ABOUT THIS EXERCISE
Take the records below from their first line to the line with "Numbers that the", and restate those lines word for word.
*** Block opens ***
(** * Map-App feature API: count, batch and legacy endpoints of server.js

    A shallow embedding of the three feature routes of [server.js]
    (GET /api/features/count, /api/features/batch, /api/features), of the
    process-wide count cache, and of the environment they run in (the
    Mongoose connection, the clock, the feature collection). *)

From Stdlib Require Import ZArith List String Ascii Bool Lia.
From Stdlib Require Import Sorting.Sorted Sorting.Permutation.
From Stdlib Require DecimalString DecimalZ DecimalPos.
Import ListNotations.

Local Open Scope string_scope.
Local Open Scope list_scope.
Local Open Scope Z_scope.

(** ** JavaScript values

    Numbers that the routes compute with ([page], [limit], [skip], counts,
    clock readings) are modelled by the integers they denote; this is exact
    for magnitudes up to 2^53, where an IEEE double holds every integer.
    Strings are sequences of code units below 256. *)

Module JS.

(** The result of [parseInt]: [NaN] or an integer. *)
Inductive Number : Type :=
| NaN
| Num (z : Z).

(** Values found in a lean document or a JSON body. Numeric leaves are
    never computed with by the server, only tested for truthiness. *)
#[warnings="-register-all"]
Inductive Value : Type :=
| Undefined
| Null
| VBool (b : bool)
| VNum (z : Z)
| VNaN
| VStr (s : string)
| VArr (items : list Value)
| VObj (fields : list (string * Value)).

(** ToBoolean. *)
Definition truthy (v : Value) : bool :=
  match v with
  | Undefined | Null | VNaN => false
  | VBool b => b
  | VNum z => negb (z =? 0)
  | VStr s => negb (String.eqb s EmptyString)
  | VArr _ | VObj _ => true
  end.

(** [a || b] on values. *)
Definition or (a b : Value) : Value := if truthy a then a else b.

(** [n || d] where [n] is a number: [NaN] and [0] (and [-0]) are falsy. *)
Definition or_num (n : Number) (d : Z) : Z :=
  match n with
  | NaN => d
  | Num z => if z =? 0 then d else z
  end.

(** What [req.query.<name>] can hold with Express's query parser: nothing,
    a string, a list of strings (a repeated key), or a nested object. *)
Inductive QueryValue : Type :=
| QUndefined
| QStr (s : string)
| QArr (items : list string)
| QObj.

(** ToString, as [parseInt] applies it to its argument. *)
Definition ToString (q : QueryValue) : string :=
  match q with
  | QUndefined => "undefined"
  | QStr s => s
  | QArr items => String.concat "," items
  | QObj => "[object Object]"
  end.

(** StrWhiteSpaceChar, restricted to code units below 256. *)
Definition isWhiteSpace (c : ascii) : bool :=
  let n := nat_of_ascii c in
  ((n =? 9) || (n =? 10) || (n =? 11) || (n =? 12) || (n =? 13)
   || (n =? 32) || (n =? 160))%nat.

Fixpoint trimStart (s : string) : string :=
  match s with
  | String c rest => if isWhiteSpace c then trimStart rest else s
  | EmptyString => EmptyString
  end.

(** The value of a character as a digit in some radix up to 36. *)
Definition digitValue (c : ascii) : option Z :=
  let n := Z.of_nat (nat_of_ascii c) in
  if (48 <=? n) && (n <=? 57) then Some (n - 48)
  else if (97 <=? n) && (n <=? 122) then Some (n - 97 + 10)
  else if (65 <=? n) && (n <=? 90) then Some (n - 65 + 10)
  else None.

Definition radixDigit (R : Z) (c : ascii) : option Z :=
  match digitValue c with
  | Some d => if d <? R then Some d else None
  | None => None
  end.

(** The mathematical value of the longest prefix of [s] made of radix-[R]
    digits; [acc] is [None] as long as no digit was read. *)
Fixpoint digitsPrefix (R : Z) (s : string) (acc : option Z) : option Z :=
  match s with
  | String c rest =>
      match radixDigit R c with
      | Some d =>
          digitsPrefix R rest
            (Some (R * match acc with Some a => a | None => 0 end + d))
      | None => acc
      end
  | EmptyString => acc
  end.

(** [parseInt(string)] with the radix left out: leading white space is
    skipped, a sign is read, a [0x]/[0X] prefix selects radix 16, and the
    longest prefix of digits is the result; no digit gives [NaN]. *)
Definition parseInt (input : string) : Number :=
  let S0 := trimStart input in
  let '(sign, S1) :=
    match S0 with
    | String "-" rest => (-1, rest)
    | String "+" rest => (1, rest)
    | _ => (1, S0)
    end in
  let '(R, S2) :=
    match S1 with
    | String "0" (String "x" rest) => (16, rest)
    | String "0" (String "X" rest) => (16, rest)
    | _ => (10, S1)
    end in
  match digitsPrefix R S2 None with
  | None => NaN
  | Some n => Num (sign * n)
  end.

(** [Number.MAX_SAFE_INTEGER]: up to this magnitude a double holds every
    integer, and [parseInt], [*] and [===] on doubles are the operations
    on integers used here. Beyond it the source rounds where this
    embedding does not, so statements about the value of a number carry
    [safe] as a premise. *)
Definition MAX_SAFE_INTEGER : Z := 2 ^ 53 - 1.

Definition safe (z : Z) : Prop := Z.abs z <= MAX_SAFE_INTEGER.

End JS.

(** ** The feature collection and the queries the routes send to it *)

(** A lean document of the Feature collection. [_id] is the ObjectId read
    as a number (ObjectIds compare bytewise); the fields the routes do not
    read (type, timestamps) are left out. *)
Module Doc.
Record t : Type := mk {
  _id : N;
  geometry : JS.Value;
  properties : JS.Value;
  file : JS.Value
}.
End Doc.

(** The GeoJSON feature a route sends back for a document. *)
Module GeoJSON.
Record t : Type := mk {
  type : string;
  geometry : JS.Value;
  properties : JS.Value;
  file : JS.Value;
  _id : N
}.
End GeoJSON.

(** A Mongoose query as the builder chain leaves it. [lean] and [hint] do
    not change the documents returned and are left out. *)
Module Query.
Record t : Type := mk {
  q_sort : bool;              (* .sort({ _id: 1 }) *)
  q_skip : option Z;          (* .skip(n) *)
  q_limit : option Z;         (* .limit(n) *)
  q_maxTimeMS : option Z      (* .maxTimeMS(ms) *)
}.

(** [Feature.find({})] *)
Definition find : t :=
  {| q_sort := false; q_skip := None; q_limit := None; q_maxTimeMS := None |}.
Definition sort (q : t) : t :=
  {| q_sort := true; q_skip := q_skip q; q_limit := q_limit q;
     q_maxTimeMS := q_maxTimeMS q |}.
Definition skip (n : Z) (q : t) : t :=
  {| q_sort := q_sort q; q_skip := Some n; q_limit := q_limit q;
     q_maxTimeMS := q_maxTimeMS q |}.
Definition limit (n : Z) (q : t) : t :=
  {| q_sort := q_sort q; q_skip := q_skip q; q_limit := Some n;
     q_maxTimeMS := q_maxTimeMS q |}.
Definition maxTimeMS (ms : Z) (q : t) : t :=
  {| q_sort := q_sort q; q_skip := q_skip q; q_limit := q_limit q;
     q_maxTimeMS := Some ms |}.
End Query.

Module Store.

Fixpoint insertById (d : Doc.t) (l : list Doc.t) : list Doc.t :=
  match l with
  | [] => [d]
  | x :: rest =>
      if (Doc._id d <=? Doc._id x)%N then d :: l else x :: insertById d rest
  end.

(** The collection in ascending order of [_id]. *)
Definition sortById (l : list Doc.t) : list Doc.t :=
  fold_right insertById [] l.

(** The documents a query yields on a collection: sort, then skip, then
    limit. The store is an external collaborator; this is its behaviour
    for [0 <= skip] and [0 < limit], and the statements below about the
    records returned are made for that range only. *)
Definition exec (coll : list Doc.t) (q : Query.t) : list Doc.t :=
  let sorted := if Query.q_sort q then sortById coll else coll in
  let skipped :=
    match Query.q_skip q with
    | Some n => skipn (Z.to_nat n) sorted
    | None => sorted
    end in
  match Query.q_limit q with
  | Some n => firstn (Z.to_nat n) skipped
  | None => skipped
  end.

End Store.

(** ** The environment of a request and the monad of the handlers *)

Module Env.

(** What a handler does to the outside: store operations and timers. *)
Inductive Event : Type :=
| EvEstimatedCount
| EvCountDocuments
| EvFind (q : Query.t)
| EvCursor (q : Query.t) (batchSize : Z)
| EvSleep (ms : Z).

(** What happens on one store operation: it throws an error with a message
    or answers, takes some time, and may leave the connection in another
    ready state. *)
Record Outcome : Type := {
  fault : option string;
  elapsed : Z;
  connection : option Z
}.

(** The outcome when nothing is scheduled: the store answers at once. *)
Definition calm : Outcome :=
  {| fault := None; elapsed := 0; connection := None |}.

(** The two module-level variables of server.js. *)
Record Cache : Type := {
  cachedCount : option Z;     (* null is None *)
  countCacheTime : Z
}.

(** [let cachedCount = null; let countCacheTime = 0;] *)
Definition initialCache : Cache :=
  {| cachedCount := None; countCacheTime := 0 |}.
*** Block closes ***
ANSWER SPACE
(** * Map-App feature API: count, batch and legacy endpoints of server.js

    A shallow embedding of the three feature routes of [server.js]
    (GET /api/features/count, /api/features/batch, /api/features), of the
    process-wide count cache, and of the environment they run in (the
    Mongoose connection, the clock, the feature collection). *)

From Stdlib Require Import ZArith List String Ascii Bool Lia.
From Stdlib Require Import Sorting.Sorted Sorting.Permutation.
From Stdlib Require DecimalString DecimalZ DecimalPos.
Import ListNotations.

Local Open Scope string_scope.
Local Open Scope list_scope.
Local Open Scope Z_scope.

(** ** JavaScript values

    Numbers that the routes compute with ([page], [limit], [skip], counts,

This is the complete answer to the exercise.